Rosipal R., Rostakova Z., Porubcova N., Trejo L.J.
Frequency, space and time tensor decomposition of motor imagery EEG in BCI applied to post-stroke neurorehabilitation
The 17th International Work-Conference on Artificial Neural Networks, (IWANN2023), Rojas I., Joya G., Catala A. (eds.), Ponta Delgada, Azores, pp. 3-5, 2023.

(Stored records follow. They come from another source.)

(** Drops the trailing white space: a character is kept when it is not
    white space or when something is kept after it. *)
Fixpoint rstrip (s : string) : string :=
  match s with
  | EmptyString => EmptyString
  | String c s' =>
      match rstrip s' with
      | EmptyString => if is_space c then EmptyString else String c EmptyString
      | kept => String c kept
      end
  end.

(** [s.strip()] *)
Definition strip (s : string) : string := rstrip (lstrip s).

(** Truth value of a [str]: non-empty. *)
Definition truthy (s : string) : bool :=
  match s with EmptyString => false | String _ _ => true end.

(** [enumerate(l)] *)
Fixpoint enumerate_from {A} (i : nat) (l : list A) : list (nat * A) :=
  match l with
  | [] => []
  | x :: l' => (i, x) :: enumerate_from (S i) l'
  end.

Definition enumerate {A} (l : list A) : list (nat * A) := enumerate_from 0 l.

(** [sorted(l)] on strings: ascending in code-point order.  Insertion from
    the right keeps equal elements in their original order, as Python's
    stable sort does. *)
Fixpoint insert_sorted (x : string) (l : list string) : list string :=
  match l with
  | [] => [x]
  | y :: l' => if String.leb x y then x :: l else y :: insert_sorted x l'
  end.

Definition sorted (l : list string) : list string :=
  fold_right insert_sorted [] l.

(** [os.path.join(a, b)] for two components (POSIX). *)
Definition os_path_join (a b : string) : string :=
  match b with
  | String "/" _ => b
  | _ =>
      match a with
      | EmptyString => b
      | _ =>
          if String.eqb (substring (String.length a - 1) 1 a) "/"
          then a +:+ b
          else a +:+ "/" +:+ b
      end
  end.

(** Decimal numeral of a natural number. *)
Definition str_N (n : N) : string :=
  NilEmpty.string_of_uint (N.to_uint n).

(** Value of a decimal numeral (0 for a text that is not one). *)
Definition digits_value (s : string) : N :=
  match NilEmpty.uint_of_string s with
  | Some d => N.of_uint d
  | None => 0
  end.

Definition str_nat (n : nat) : string := str_N (N.of_nat n).

(** [%02d] *)
Definition pad2 (n : nat) : string :=
  if (n <? 10)%nat then "0" +:+ str_nat n else str_nat n.

(** [%Y] of a four-digit year *)
Definition pad4 (n : nat) : string :=
  if (n <? 100)%nat then "00" +:+ pad2 n
  else if (n <? 1000)%nat then "0" +:+ str_nat n else str_nat n.

(** [str.join] *)
Fixpoint join (sep : string) (l : list string) : string :=
  match l with
  | [] => EmptyString
  | [x] => x
  | x :: l' => x +:+ sep +:+ join sep l'
  end.

Fixpoint existsb_str (p : ascii -> bool) (s : string) : bool :=
  match s with
  | EmptyString => false
  | String c s' => p c || existsb_str p s'
  end.

Fixpoint forallb_str (p : ascii -> bool) (s : string) : bool :=
  match s with
  | EmptyString => true
  | String c s' => p c && forallb_str p s'
  end.

(** [x in l] for strings *)
Definition mem_str (x : string) (l : list string) : bool :=
  existsb (String.eqb x) l.

(** [c in s] for a character *)
Definition mem_char (c : ascii) (s : string) : bool :=
  existsb_str (Ascii.eqb c) s.

(** Rounding of a rational to the nearest integer, ties to the even one
    (the rule of [numpy.rint] and of the float64 significand). *)
Definition round_half_even (q : Q) : Z :=
  let f := Qfloor q in
  match Qcompare (q - inject_Z f) (1 # 2) with
  | Lt => f
  | Gt => (f + 1)%Z
  | Eq => if Z.even f then f else (f + 1)%Z
  end.

(** The binary exponent of a rational other than 0: the [t] with
    2^t <= |q| < 2^(t+1).  The difference of the bit lengths of numerator
    and denominator is [t] or [t + 1]. *)
Definition exponent (q : Q) : Z :=
  let t := (Z.log2 (Z.abs (Qnum q)) - Z.log2 (Z.pos (Qden q)))%Z in
  if Qle_bool (2 ^ t) (Qabs q) then t else (t - 1)%Z.

(** The float64 nearest to [q], ties to the even significand: [q] is scaled
    to a significand of 53 bits, rounded and scaled back; the result is
    given in lowest terms.  The range of the exponent is not bounded: the
    script computes with accuracies and percentages, far from overflow and
    from the subnormal numbers. *)
Definition float64 (q : Q) : Q :=
  if Qeq_bool q 0 then 0%Q
  else
    let e := (exponent q - 52)%Z in
    Qred (inject_Z (round_half_even (q * 2 ^ (- e))) * 2 ^ e).
Arguments float64 : simpl never.

(** [a * b] on float64: the exact product, rounded once. *)
Definition fmul (a b : Q) : Q := float64 (a * b).

(** [round(x, 2)] on a numpy float64: numpy multiplies by 100, rounds to
    the nearest integer and divides by 100.  The result is the float that
    holds that many hundredths; it is given as their number. *)
Definition round2 (x : Q) : Z := round_half_even (fmul x 100).

(** The decimals of [str(x)] for [fr] hundredths: one digit when the second
    is 0, else two. *)
Definition str_frac (fr : N) : string :=
  if (fr mod 10 =? 0)%N then str_N (fr / 10)
  else if (fr <? 10)%N then "0" +:+ str_N fr else str_N fr.

(** [str(x)] of a float that holds [h] hundredths: the shortest numeral
    that reads back as the same float, with at least one decimal. *)
Definition str_hundredths (h : Z) : string :=
  let a := Z.abs_N h in
  (if (h <? 0)%Z then "-" else EmptyString)
  +:+ str_N (a / 100) +:+ "." +:+ str_frac (a mod 100).

End Py.

(** ** Configuration *)

Definition TEST_IMAGE_DIR : string := "test_images".
Definition LEADERBOARD_FILE : string := "leaderboard.csv".
Definition CLASS_NAMES : list string := ["A"; "B"; "C"].

(** ** Images and arrays *)

(** A PIL image: its size, its number of bands and the picture it was decoded
    from.  [picture] names the pixel content; resampling is not computed. *)
Record PILImage : Type := mkImage {
  im_width : Z;
  im_height : Z;
  im_bands : Z;
  picture : nat
}.

(** [img.convert("RGB")] *)
Definition convert_RGB (img : PILImage) : PILImage :=
  mkImage (im_width img) (im_height img) 3 (picture img).

(** The largest C [int], the type in which PIL takes a size. *)
Definition INT_MAX : Z := 2147483647.

(** [img.resize(size)]: PIL reads [size] as (width, height), takes both as
    C integers and refuses sizes that are not positive.  Whether PIL finds
    the memory for an image of the size asked is outside the model: the
    statements below that need a resized image assume that [resize]
    returned one. *)
Definition resize (img : PILImage) (size : Z * Z) : result PILImage :=
  if ((fst size <=? INT_MAX) && (snd size <=? INT_MAX))%Z then
    if ((0 <? fst size) && (0 <? snd size))%Z
    then Ok (mkImage (fst size) (snd size) (im_bands img) (picture img))
    else Raise "height and width must be > 0"
  else Raise "OverflowError: Python int too large to convert to C int".

(** A numpy array of pixel values: its shape and the picture it holds. *)
Record NDArray : Type := mkArray {
  shape : list Z;
  content : nat
}.

(** [np.array(img) / 255.0]: rows first, so the shape is
    (height, width, bands). *)
Definition np_array (img : PILImage) : NDArray :=
  mkArray [im_height img; im_width img; im_bands img] (picture img).

(** ** The test-set loader *)

(** The directory tree of the hidden test set: [listdir folder] is
    [os.listdir] (any order, [None] when the folder cannot be listed) and
    [image_open path] is [Image.open] ([None] when the file cannot be
    decoded). *)
Record ImageStore : Type := mkStore {
  listdir : string -> option (list string);
  image_open : string -> option PILImage
}.

(** The inner loop: the files of one class folder, in the order given. *)
Fixpoint load_files (st : ImageStore) (folder : string) (idx : nat)
    (fnames : list string) (acc : list PILImage * list nat)
  : option (list PILImage * list nat) :=
  match fnames with
  | [] => Some acc
  | fname :: rest =>
      let fpath := Py.os_path_join folder fname in
      match image_open st fpath with
      | None => None
      | Some img =>
          load_files st folder idx rest
            (fst acc ++ [convert_RGB img], snd acc ++ [idx])
      end
  end.

(** The outer loop over [enumerate(CLASS_NAMES)]. *)
Fixpoint load_classes (st : ImageStore) (classes : list (nat * string))
    (acc : list PILImage * list nat) : option (list PILImage * list nat) :=
  match classes with
  | [] => Some acc
  | (idx, cls) :: rest =>
      let folder := Py.os_path_join TEST_IMAGE_DIR cls in
      match listdir st folder with
      | None => None
      | Some fnames =>
          match load_files st folder idx (Py.sorted fnames) acc with
          | None => None
          | Some acc' => load_classes st rest acc'
          end
      end
  end.

Definition load_raw_test_images (st : ImageStore)
  : option (list PILImage * list nat) :=
  load_classes st (Py.enumerate CLASS_NAMES) ([], []).

(** The files the loader opens, with the label each one receives, in the
    order of the visit: class folders in the order of [classes], file names
    of a folder in ascending order. *)
Definition visits (listing : string -> list string)
    (classes : list (nat * string)) : list (string * nat) :=
  flat_map
    (fun ic =>
       let folder := Py.os_path_join TEST_IMAGE_DIR (snd ic) in
       map (fun fname => (Py.os_path_join folder fname, fst ic))
         (Py.sorted (listing folder)))
    classes.

(** ** The model evaluator *)

(** A loaded Keras model: the declared input shape ([None] for a dimension
    left open) and batched inference, which yields one row of class scores
    per sample or raises. *)
Record Model : Type := mkModel {
  input_shape : list (option Z);
  predict : list NDArray -> result (list (list Q))
}.

Definition bind_result {A B} (r : result A) (k : A -> result B) : result B :=
  match r with
  | Ok a => k a
  | Raise e => Raise e
  end.

Notation "'try!' x ':=' e 'in' k" := (bind_result e (fun x => k))
  (at level 10, x pattern, e at level 100, k at level 200).

(** [img.resize(input_size)] with the tuple the handler built: PIL needs two
    integers. *)
Definition resize_to (img : PILImage) (input_size : option Z * option Z)
  : result PILImage :=
  match input_size with
  | (Some a, Some b) => resize img (a, b)
  | _ => Raise "TypeError: an integer is required"
  end.

(** The list comprehension
    [[np.array(img.resize(input_size)) / 255.0 for img in pil_images]]. *)
Fixpoint resized_imgs (pil_images : list PILImage)
    (input_size : option Z * option Z) : result (list NDArray) :=
  match pil_images with
  | [] => Ok []
  | img :: rest =>
      try! r := resize_to img input_size in
      try! rs := resized_imgs rest input_size in
      Ok (np_array r :: rs)
  end.

Definition shape_eqb (a b : list Z) : bool :=
  bool_decide (a = b).

(** [np.stack]: at least one array, all of one shape. *)
Definition np_stack (arrays : list NDArray) : result (list NDArray) :=
  match arrays with
  | [] => Raise "need at least one array to stack"
  | a :: rest =>
      if forallb (fun b => shape_eqb (shape b) (shape a)) rest
      then Ok arrays
      else Raise "all input arrays must have the same shape"
  end.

We present a novel method of tensor decomposition of EEG for precise measurement and real-time tracking of narrowband brain oscillations (NBO) for brain-computer interfaces (BCI). To determine NBOs associated with specific limb movements, we used mirror-box therapy, in which users view mirror images of one limb moving to alter the NBO associated with the movement of the contralateral limb. Unlike purely imaginary motion, mirror-box imagery is specific and easy for users to control. Tensor decomposition is a machine-learning algorithm that separates the NBOs present in a multi-channel EEG and provides a spectral-spatial signature for precise measurement of each NBO. Using the signature of a NBO we can track its activity in real time by back-projecting the signature on a live multichannel EEG recording. This enables continuous monitoring of the synchronization and desynchronization of selected NBOs and the construction of an elegant BCI protocol. We applied this approach to rehabilitating post-stroke patients using the BCI control of a robotic splint and a virtual reality avatar hand.